Republican candidates for four major Minnesota offices held an informal meet and greet Monday, Nov. 5, at Grand Forks International Airport to hype up voters for Election Day on Nov. 6.


Republican candidates for four major Minnesota offices held an informal meet and greet Monday, Nov. 5, at Grand Forks International Airport to hype up voters for Election Day on Nov. 6.

Grand Forks was one of seven stops for the GOP candidates-Jeff Johnson for governor, Donna Bergstrom for lieutenant governor, Doug Wardlow for attorney general and Pam Myhra for state auditor.

Johnson, an outgoing Hennepin County commissioner, said he has spent his tour highlighting three initiatives-keeping taxes low, holding the government accountable and improving state agencies.

"They don't seem to understand their role is to serve the people," Johnson said, mainly referring to groups like the Department of Natural Resources and the Minnesota Pollution Control Agency, which he said have hurt Minnesota farmers with regulations like the buffer strip rule.

"They don't seem to think of farmers when they're making these regulations," he said.


Many of the constituents he met Monday wanted to talk about health care and immigration, Johnson added. He's against making Minnesota a sanctuary state, saying he believes Minnesota should cooperate with the federal government on immigration.

Bergstrom noted most of the people she talked to are eager for a "change in government" after years of mostly Democratic leadership.

"We just really feel we represent that to them," Bergstrom said. "People just want to know government can be held accountable again."

Wardlow agreed, stating he plans to remove all politics from the Attorney General's Office by building a more "robust" criminal division.

"It's really been eviscerated over the last few decades," Wardlow said, adding he believes that's what has been contributing to elder abuse and human trafficking across the state.

Wardlow accused opponent Keith Ellison of being too political.

"He wants to use the office to wage a political war," Wardlow said. "That's simply not appropropriate for taxpayer dollars."

Ellison's campaign responded by referring to his closing remarks from the attorney general's debate Oct. 21, when Ellison accused Wardlow of being equally political for recent remarks he made about firing 42 Democratic attorneys and replacing them with Republicans.


Mhyra, a former audit manager with auditing company KPMG, said she's spent most of her campaign highlighting her private sector experience and her public experience as a state legislator. She said she helped author two major bills that she said improved government transparency.

"It really showed me people across Minnesota care how their taxpayer dollars are used," she said.

Myhra's opponent, Julie Blaha, highlighted her own legislative experiences as a member of the Public Employee Pension Commission, where she helped pass a bill to help stabilize pensions.

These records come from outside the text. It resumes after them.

(* ===== verification/RateLimit.v ===== *)
(** * Rate limits

    Models src/src/security/rate_limiter.rs: the price list of RPC methods, token buckets,
    the table of buckets that is split over sixteen locks, the check of a call against up
    to four buckets, and the price of a message by its recipients.

    An [f64] is a binary64 number of the Standard Library's specification of floating
    point ([spec_float] with 53 bits and exponents below 1024), with rounding to nearest
    even as in Rust; comparisons and the saturating cast to [u32] are those of Rust, NaN
    included. The hash of a key is an argument: which lock a key belongs to never shows.

    [check_and_consume] is written against [BucketStore], which is what the limiter needs
    of the table. The source's table ([sharded]) and a plain map ([flat]) are instances;
    [sharded_limiter_is_one_map] relates them. *)

From Stdlib Require Import SpecFloat.
From stdpp Require Import base numbers gmap list strings relations.
From S2P Require Import Prelude ClientState.
Local Open Scope Z_scope.

(** ** Numbers *)
Notation f64 := spec_float.
Definition f64_mul : f64 -> f64 -> f64 := SFmul 53 1024.
Definition f64_add : f64 -> f64 -> f64 := SFadd 53 1024.
Definition f64_sub : f64 -> f64 -> f64 := SFsub 53 1024.
Definition f64_div : f64 -> f64 -> f64 := SFdiv 53 1024.
Definition f64_of (z : Z) : f64 := binary_normalize 53 1024 z 0 false.
(** The literal [n / d], correctly rounded. *)
Definition f64_lit (n d : Z) : f64 := f64_div (f64_of n) (f64_of d).
Definition f64_is_nan (x : f64) : bool := match x with S754_nan => true | _ => false end.
Definition f64_ltb : f64 -> f64 -> bool := SFltb.
(** [a >= b]. *)
Definition f64_geb (a b : f64) : bool := SFleb b a.
(** [f64::min]. *)
Definition f64_min (a b : f64) : f64 :=
  if f64_is_nan a then b else if f64_is_nan b then a else if f64_ltb a b then a else b.
(** [x.ceil() as u32]. *)
Definition f64_ceil_u32 (x : f64) : Z :=
  match x with
  | S754_nan | S754_zero _ | S754_infinity true | S754_finite true _ _ => 0
  | S754_infinity false => u32_max
  | S754_finite false m e => Z.min u32_max (if 0 <=? e then Z.pos m * 2 ^ e else div_ceil (Z.pos m) (2 ^ (- e)))
  end.
(** [Duration::as_secs_f64]. *)
Definition as_secs_f64 (d : Z) : f64 :=
  f64_add (f64_of (d / 1000000000)) (f64_div (f64_of (d mod 1000000000)) (f64_of 1000000000)).

(** ** Prices *)
Record RpcCost := mkCost { rc_tokens : Z; rc_is_stateful : bool; rc_is_sensitive : bool }.
Definition cost_light (n : Z) : RpcCost := mkCost n false false.
Definition cost_stateful (n : Z) : RpcCost := mkCost n true false.
Definition cost_sensitive (n : Z) : RpcCost := mkCost n true true.

Definition one_of (m : string) (l : list string) : bool := bool_decide (m ∈ l).
Definition get_cost (m : string) : RpcCost :=
  if one_of m ["auth.login"; "auth.register"] then cost_sensitive 50
  else if one_of m ["sync.pull"; "sync.getDifference"] then cost_stateful 20
  else if one_of m ["messages.readHistory"; "messages.ack"] then cost_stateful 2
  else if one_of m ["account.updateStatus"] then cost_stateful 10
  else if one_of m ["users.getProfile"; "users.getInfo"] then cost_light 1
  else if one_of m ["contacts.getList"] then cost_light 5
  else if one_of m ["contacts.search"] then cost_light 10
  else if one_of m ["messages.send"] then cost_stateful 5
  else if one_of m ["channels.createChannel"] then cost_stateful 20
  else if one_of m ["channels.inviteMembers"] then cost_stateful 15
  else if one_of m ["sync.getFullState"] then cost_stateful 100
  else if one_of m ["channels.getAllMembers"] then cost_stateful 50
  else cost_light 5.

(** [TrustScore::get_rate_multiplier]. *)
Definition get_rate_multiplier (t : TrustScore) : f64 :=
  let s := ts_score t in
  if s <=? 100 then f64_lit 1 2 else if s <=? 300 then f64_lit 8 10 else if s <=? 600 then f64_of 1
  else if s <=? 800 then f64_lit 3 2 else if s <=? 1000 then f64_of 2 else f64_of 1.

Definition get_rpc_specific_rate (m : string) (k : f64) : f64 * f64 :=
  let rates a b := (f64_mul (f64_of a) k, f64_mul (f64_of b) k) in
  if one_of m ["auth.login"; "auth.register"] then rates 1 3
  else if one_of m ["sync.pull"] then rates 2 5
  else if one_of m ["contacts.search"] then rates 5 10
  else if one_of m ["users.getProfile"] then rates 50 100
  else rates 10 20.

(** ** A bucket *)
Record TokenBucket := mkBucket { tb_tokens : f64; tb_capacity : f64; tb_refill_rate : f64; tb_last_update : Z }.
Definition bucket_new (now : Z) (capacity rate : f64) : TokenBucket := mkBucket capacity capacity rate now.
Definition refill (now : Z) (b : TokenBucket) : TokenBucket :=
  let elapsed := as_secs_f64 (Z.max 0 (now - tb_last_update b)) in
  mkBucket (f64_min (f64_add (tb_tokens b) (f64_mul elapsed (tb_refill_rate b))) (tb_capacity b)) (tb_capacity b) (tb_refill_rate b) now.
Definition try_consume (now : Z) (cost : f64) (b : TokenBucket) : bool * TokenBucket :=
  let b := refill now b in
  if f64_geb (tb_tokens b) cost
  then (true, mkBucket (f64_sub (tb_tokens b) cost) (tb_capacity b) (tb_refill_rate b) (tb_last_update b))
  else (false, b).
Definition remaining (now : Z) (b : TokenBucket) : f64 * TokenBucket := let b := refill now b in (tb_tokens b, b).

(** ** Keys and tables *)
Inductive RateLimitKey :=
| LimitUser (u : Z) | LimitUserRpc (u : Z) (method : string) | LimitUserChannel (u c : Z) | LimitChannel (c : Z) | LimitIp (ip : string).
#[export] Instance rate_limit_key_eq_dec : EqDecision RateLimitKey.
Proof. solve_decision. Defined.
#[export] Instance rate_limit_key_countable : Countable RateLimitKey.
Proof.
  apply (inj_countable'
    (fun k => match k with
      | LimitUser u => inl u | LimitUserRpc u m => inr (inl (u, m)) | LimitUserChannel u c => inr (inr (inl (u, c)))
      | LimitChannel c => inr (inr (inr (inl c))) | LimitIp ip => inr (inr (inr (inr ip))) end)
    (fun e => match e with
      | inl u => LimitUser u | inr (inl (u, m)) => LimitUserRpc u m | inr (inr (inl (u, c))) => LimitUserChannel u c
      | inr (inr (inr (inl c))) => LimitChannel c | inr (inr (inr (inr ip))) => LimitIp ip end)).
  by intros [].
Defined.

Class BucketStore (S : Type) := {
  try_consume_internal : Z -> RateLimitKey -> f64 -> f64 -> f64 -> S -> bool * S
}.

Notation shard := (gmap RateLimitKey TokenBucket).
(** [entry(key).or_insert_with(..)] and the bucket's answer. *)
Definition consume_in (now : Z) (k : RateLimitKey) (cost rate capacity : f64) (m : shard) : bool * shard :=
  let '(ok, b) := try_consume now cost (default (bucket_new now capacity rate) (m !! k)) in (ok, <[k := b]> m).

Definition SHARD_COUNT : Z := 16.
Record ShardedBuckets := mkShards { sb_shards : list shard }.
Definition sharded_new : ShardedBuckets := mkShards (replicate (Z.to_nat SHARD_COUNT) ∅).

Section Sharded.
Context (hash_key : RateLimitKey -> Z).
Definition shard_index (k : RateLimitKey) : nat := Z.to_nat (hash_key k mod SHARD_COUNT).
Definition get_shard (k : RateLimitKey) (s : ShardedBuckets) : shard := default ∅ (sb_shards s !! shard_index k).
Definition sharded_consume (now : Z) (k : RateLimitKey) (cost rate capacity : f64) (s : ShardedBuckets) : bool * ShardedBuckets :=
  let '(ok, m) := consume_in now k cost rate capacity (get_shard k s) in
  (ok, mkShards (<[shard_index k := m]> (sb_shards s))).
#[local] Instance sharded : BucketStore ShardedBuckets := {| try_consume_internal := sharded_consume |}.
End Sharded.

#[export] Instance flat : BucketStore shard := {| try_consume_internal := consume_in |}.

(** ** The limiter *)
Record RateLimitConfig := mkRates {
  user_tokens_per_second : f64; user_burst_capacity : f64;
  channel_messages_per_second : f64; channel_burst_capacity : f64;
  ip_connections_per_second : f64; ip_burst_capacity : f64
}.
Definition rate_limit_default : RateLimitConfig := mkRates (f64_of 50) (f64_of 100) (f64_of 3) (f64_of 10) (f64_of 5) (f64_of 10).

Section Limiter.
Context {St : Type} `{B : BucketStore St} (cfg : RateLimitConfig).

(** The buckets of a conversation, for a message only. *)
Definition check_channel (now user_id conv_id : Z) (k : f64) (s : St) : (bool * option ViolationType) * St :=
  let '(ok, s) := try_consume_internal now (LimitUserChannel user_id conv_id) (f64_of 1)
    (f64_mul (channel_messages_per_second cfg) k) (f64_mul (channel_burst_capacity cfg) k) s in
  if negb ok then ((false, Some FanoutAbuse), s) else
  let '(ok, s) := try_consume_internal now (LimitChannel conv_id) (f64_of 1)
    (f64_mul (channel_messages_per_second cfg) (f64_of 10)) (f64_mul (channel_burst_capacity cfg) (f64_of 10)) s in
  if negb ok then ((false, Some FanoutAbuse), s) else ((true, None), s).

Definition check_and_consume (now user_id : Z) (method : string) (channel_id : option Z) (t : TrustScore) (s : St)
    : (bool * option ViolationType) * St :=
  let cost := f64_of (rc_tokens (get_cost method)) in
  let k := get_rate_multiplier t in
  let '(ok, s) := try_consume_internal now (LimitUser user_id) cost
    (f64_mul (user_tokens_per_second cfg) k) (f64_mul (user_burst_capacity cfg) k) s in
  if negb ok then ((false, Some RateExceeded), s) else
  let rate := get_rpc_specific_rate method k in
  let '(ok, s) := try_consume_internal now (LimitUserRpc user_id method) cost rate.1 rate.2 s in
  if negb ok then ((false, Some RateExceeded), s) else
  match channel_id with
  | Some conv_id => if String.prefix "messages.send" method then check_channel now user_id conv_id k s else ((true, None), s)
  | None => ((true, None), s)
  end.

Definition check_ip_connection (now : Z) (ip : string) (s : St) : bool * St :=
  try_consume_internal now (LimitIp ip) (f64_of 1) (ip_connections_per_second cfg) (ip_burst_capacity cfg) s.
End Limiter.

(** ** The price of a message *)
Definition fanout_multiplier (n : Z) : f64 :=
  if (1 <=? n) && (n <=? 10) then f64_of 1 else if (11 <=? n) && (n <=? 100) then f64_of 2
  else if (101 <=? n) && (n <=? 500) then f64_of 5 else if (501 <=? n) && (n <=? 1000) then f64_of 10 else f64_of 20.
Definition size_multiplier (n : Z) : f64 :=
  if n <=? 1024 then f64_of 1 else if n <=? 10240 then f64_lit 3 2 else if n <=? 102400 then f64_of 2 else f64_of 3.
Definition calculate_message_cost (recipient_count message_size : Z) (is_media : bool) : Z :=
  f64_ceil_u32 (f64_mul (f64_mul (f64_mul (f64_of 1) (fanout_multiplier recipient_count)) (size_multiplier message_size))
    (if is_media then f64_of 2 else f64_of 1)).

"The next auditor really needs to understand pensions well," Blaha said. "My opponent hasn't talked about pensions on the campaign trail, as far as I can tell. The next auditor needs to talk about investment. I haven't heard her bringing it up."

Johnson's Democratic opponent Tim Walz said in a statement his campaign also has been traveling. "We're excited for folks to head to the polls next week and cast their vote for quality schools, affordable health care, and good-paying jobs," Walz saidon behalf of himself and Democratic Lt. Gov. candidate Peggy Flanagan. "That's our vision for one Minnesota."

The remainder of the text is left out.